§ **PROBLEM DETAILS**:
Your task is to reproduce exactly the lines that run from the beginning of the data through the line where "From S2P Require Import Prelude RustStd." appears.

Records from a collection:
(* ===== verification/Text.v ===== *)
(** * Searching and replacing in strings

    The functions of [str] and [String] that find, cut and replace parts of a
    text.  A string is its bytes; cutting it inside a character is a panic. *)
From S2P Require Import Prelude RustStd.
From Stdlib Require Import Ascii.

(** The byte does not continue a character. *)
Definition starts_char (c : ascii) : bool := let n := N_of_ascii c in ((n <? 128) || (192 <=? n))%N.

(** [str::is_char_boundary] for an index that is not beyond the end. *)
Definition is_char_boundary (s : string) (i : nat) : bool :=
  match String.get i s with None => true | Some c => starts_char c end.

Fixpoint str_take (n : nat) (s : string) : string :=
  match n, s with
  | S n, String c s => String c (str_take n s)
  | _, _ => EmptyString
  end.

Fixpoint str_drop (n : nat) (s : string) : string :=
  match n, s with
  | S n, String _ s => str_drop n s
  | _, _ => s
  end.

(** [String::truncate]. *)
Definition truncate (n : nat) (s : string) : option string :=
  if (String.length s <=? n)%nat then Some s
  else if is_char_boundary s n then Some (str_take n s) else None.

(** [String::replace_range]. *)
Definition replace_range (from to : nat) (rep s : string) : option string :=
  if ((from <=? to) && (to <=? String.length s))%nat && is_char_boundary s from && is_char_boundary s to
  then Some (str_take from s +:+ rep +:+ str_drop to s) else None.

(** [str::find] with a pattern: the offset of the first occurrence. *)
Fixpoint str_find (pat s : string) : option nat :=
  if String.prefix pat s then Some 0
  else match s with EmptyString => None | String _ s => S <$> str_find pat s end.

Fixpoint ends_with (suf s : string) : bool :=
  String.eqb suf s || match s with EmptyString => false | String _ s => ends_with suf s end.

(** The scan of [str::replace]; [skip] bytes of an occurrence are left. *)
Fixpoint replace_from (pat rep : string) (skip : nat) (s : string) : string :=
  match s with
  | EmptyString => EmptyString
  | String c s' =>
      match skip with
      | S skip => replace_from pat rep skip s'
      | 0 =>
          if String.prefix pat s then rep +:+ replace_from pat rep (String.length pat - 1) s'
          else String c (replace_from pat rep 0 s')
      end
  end.

(** An empty pattern occurs before every character and at the end. *)
Fixpoint insert_everywhere (rep s : string) : string :=
  match s with
  | EmptyString => rep
  | String c s => (if starts_char c then rep else EmptyString) +:+ String c (insert_everywhere rep s)
  end.

(** [str::replace]. *)
Definition str_replace (pat rep s : string) : string :=
  if str_is_empty pat then insert_everywhere rep s else replace_from pat rep 0 s.

(** [s[from..to]] and [s[from..]]: a range that is reversed, too long or inside
    a character is a panic. *)
Definition slice (from to : nat) (s : string) : option string :=
  if ((from <=? to) && (to <=? String.length s))%nat && is_char_boundary s from && is_char_boundary s to
  then Some (str_take (to - from) (str_drop from s)) else None.
Definition slice_from (from : nat) (s : string) : option string := slice from (String.length s) s.
(** [plan_from_signed_update] succeeds exactly when target, version and
    payload are non-empty, both versions parse ([0.0.0] standing for a missing
    installation) and the policy permits the change for this payload kind; the
    plan then copies the signed header and carries the allowed decision. *)
Theorem plan_exact u inst p :
  (∃ plan, plan_from_signed_update u inst p = Ok plan ∧
     vd_allowed (plan_version_decision plan) = true ∧
     plan = plan_of (su_header u) (plan_version_decision plan)) ↔
  hdr_target (su_header u) ≠ EmptyString ∧ hdr_version (su_header u) ≠ EmptyString ∧
  hdr_payload_len (su_header u) ≠ 0%N ∧
  ∃ vi vt, ParsedVersion_parse (default "0.0.0" inst) = Some vi ∧
    ParsedVersion_parse (hdr_version (su_header u)) = Some vt ∧
    plan_permitted p (hdr_kind (su_header u)) vi vt = true.
Proof.
  set (h := su_header u). set (i := default "0.0.0" inst). split.
  - intros (plan & Hok & Hall & Heq). apply plan_ok_inv in Hok as (? & ? & ? & _ & _ & Hd).
    split_and!; try done. rewrite Hd in Hall.
    destruct (ParsedVersion_parse i) as [vi|] eqn:Hi;
      [|by rewrite evaluate_unparsed in Hall by auto].
    destruct (ParsedVersion_parse (hdr_version h)) as [vt|] eqn:Ht;
      [|by rewrite evaluate_unparsed in Hall by auto].
    exists vi, vt. split_and!; [done..|].
    destruct (evaluate_parsed p (plan_action plan) i (hdr_version h) vi vt Hi Ht) as [Ha Hr].
    rewrite <-derived_action_permitted, <-Hall. fold i h. rewrite Ha. f_equal.
    rewrite Heq. simpl. by rewrite Hd, <-Hr.
  - intros (Ht%str_is_empty_false & Hv%str_is_empty_false & Hp%N.eqb_neq & vi & vt & Hi & Hvt & Hperm).
    unfold plan_from_signed_update. fold h i. rewrite Ht, Hv, Hp.
    set (pre := evaluate p (action_placeholder (hdr_kind h)) i (hdr_version h)).
    set (act := derive_action (hdr_kind h) (vd_requirement pre)).
    assert (vd_allowed (evaluate p act i (hdr_version h)) = true) as Hallow.
    { destruct (evaluate_parsed p act i (hdr_version h) vi vt Hi Hvt) as [-> _].
      unfold act, pre. destruct (evaluate_parsed p (action_placeholder (hdr_kind h)) i
        (hdr_version h) vi vt Hi Hvt) as [_ ->]. by rewrite derived_action_permitted. }
    rewrite Hallow. simpl. eexists. split_and!; [done|done|].
    unfold plan_of. simpl. f_equal. unfold act. f_equal. apply evaluate_requirement_action.
Qed.
(** The exponential delay is [base * 2^(attempt - 1)] with the exponent
    capped at 20 and the result capped at [max_ms]; no intermediate value
    overflows, the delay never exceeds [max_ms] and never decreases from one
    attempt to the next. *)
Theorem exponential_delay_spec base mx attempt :
  backoff_ok (BackoffExponential base mx) →
  delay_ms (BackoffExponential base mx) attempt =
    N.min (base * 2 ^ N.min (attempt - 1) 20) mx ∧
  (delay_ms (BackoffExponential base mx) attempt ≤ mx)%N ∧
  (delay_ms (BackoffExponential base mx) attempt ≤
   delay_ms (BackoffExponential base mx) (attempt + 1))%N.
Proof.
  intros [Hb Hm].
  assert (∀ a, delay_ms (BackoffExponential base mx) a =
    N.min (base * 2 ^ N.min (a - 1) 20) mx) as Heq.
  { intros a. unfold delay_ms, saturating_sub, saturating_pow, saturating_mul.
    assert (2 ^ N.min (a - 1) 20 ≤ 2 ^ 20)%N by (apply N.pow_le_mono_r; lia).
    rewrite (N.min_r u64_max (2 ^ _)) by (unfold u64_max; lia). lia. }
  rewrite !Heq. split_and!; [done|lia|].
  assert (2 ^ N.min (attempt - 1) 20 ≤ 2 ^ N.min (attempt + 1 - 1) 20)%N
    by (apply N.pow_le_mono_r; lia). nia.
Qed.

(** ** Concrete engines for the properties *)

Definition example_engine : PolicyEngine :=
  register (mkTaskId "b") (RetryPolicy_exponential 5 100 1000 "net" 2)
    (register (mkTaskId "a") (RetryPolicy_exponential 5 100 1000 "net" 2)
      (register (mkTaskId "solo") (mkRetryPolicy 3 BackoffNone [] 1 None) PolicyEngine_new)).

Lemma example_engine_ok : engine_ok example_engine.
Proof. split; repeat constructor; vm_compute; congruence. Qed.

Lemma example_guarded (id : TaskId) :
  id = mkTaskId "a" ∨ id = mkTaskId "b" → guarded example_engine "net" 2 id.
Proof. intros [->| ->]; (eexists; split_and!; [vm_compute; reflexivity|done|done]). Qed.

Lemma breaker_trips_witness :
  ∃ e' ds, run_decides example_engine
      [(mkTaskId "a", 1%N); (mkTaskId "b", 1%N); (mkTaskId "a", 2%N)] = Some (e', ds) ∧
    length ds = 3 ∧
    (∀ i d, ds !! i = Some d → d = CircuitBreak ↔ (2 - count example_engine "net" ≤ N.of_nat i)%N) ∧
    count e' "net" = N.max (count example_engine "net") (N.min 2 (count example_engine "net" + 3)).
Proof.
  apply (breaker_trips_exactly example_engine "net" 2
    [(mkTaskId "a", 1%N); (mkTaskId "b", 1%N); (mkTaskId "a", 2%N)]);
    [apply example_engine_ok|lia|].
  repeat constructor; apply example_guarded; auto.
Defined.

Lemma reset_breaker_reopens_witness :
  ∃ e' d, PolicyEngine_decide (reset_breaker "net" example_engine) (mkTaskId "a") 1 = Some (e', d) ∧
    d ≠ CircuitBreak ∧ count e' "net" = 1%N.
Proof.
  apply (reset_breaker_reopens_group example_engine "net" 2);
    [apply example_engine_ok|lia|apply example_guarded; auto].
Defined.
#[export] Instance BootMeasurement_chain_laws : ChainEntryLaws BootMeasurement.
Proof. by split. Qed.

(** [record]; [remove(0)] is only reached on a non-empty vector. *)
Definition BootMeasurementChain_record (timestamp_ms : N) (stage : BootStage)
    (name note : string) (payload : list byte) (c : BootMeasurementChain) :
    BootMeasurementChain * N :=
  let max := boot_max_entries (bc_retention c) in
  let entries :=
    if negb (max =? 0)%N && (max <=? N.of_nat (length (bc_entries c)))%N
    then drop 1 (bc_entries c) else bc_entries c in
  let prev_hash := from_option bm_content_hash GENESIS_PREV_HASH (last entries) in
  let index := N.of_nat (length entries) in
  let entry := mkBootMeasurement index prev_hash payload (replicate 32 Byte.x00) stage name note
                 timestamp_ms in
  let entry := boot_set_content_hash (BootMeasurement_recompute_hash entry) entry in
  (mkBootChain (entries ++ [entry]) (bc_retention c), index).

Fixpoint boot_verify_entries (expected_index : N) (expected_prev : list byte)
    (l : list BootMeasurement) : result unit BootChainStatus :=
  match l with
  | [] => Ok tt
  | e :: l =>
      if negb (bm_index e =? expected_index)%N then Err (BootIndexGap (bm_index e))
      else if negb (bool_decide (bm_prev_hash e = expected_prev))
        then Err (BootBrokenLink (bm_index e))
      else if negb (bool_decide (BootMeasurement_recompute_hash e = bm_content_hash e))
        then Err (BootContentMismatch (bm_index e))
      else boot_verify_entries (expected_index + 1) (bm_content_hash e) l
  end.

§ **EXERCISE OUTPUT**:
(* ===== verification/Text.v ===== *)
(** * Searching and replacing in strings

    The functions of [str] and [String] that find, cut and replace parts of a
    text.  A string is its bytes; cutting it inside a character is a panic. *)
From S2P Require Import Prelude RustStd.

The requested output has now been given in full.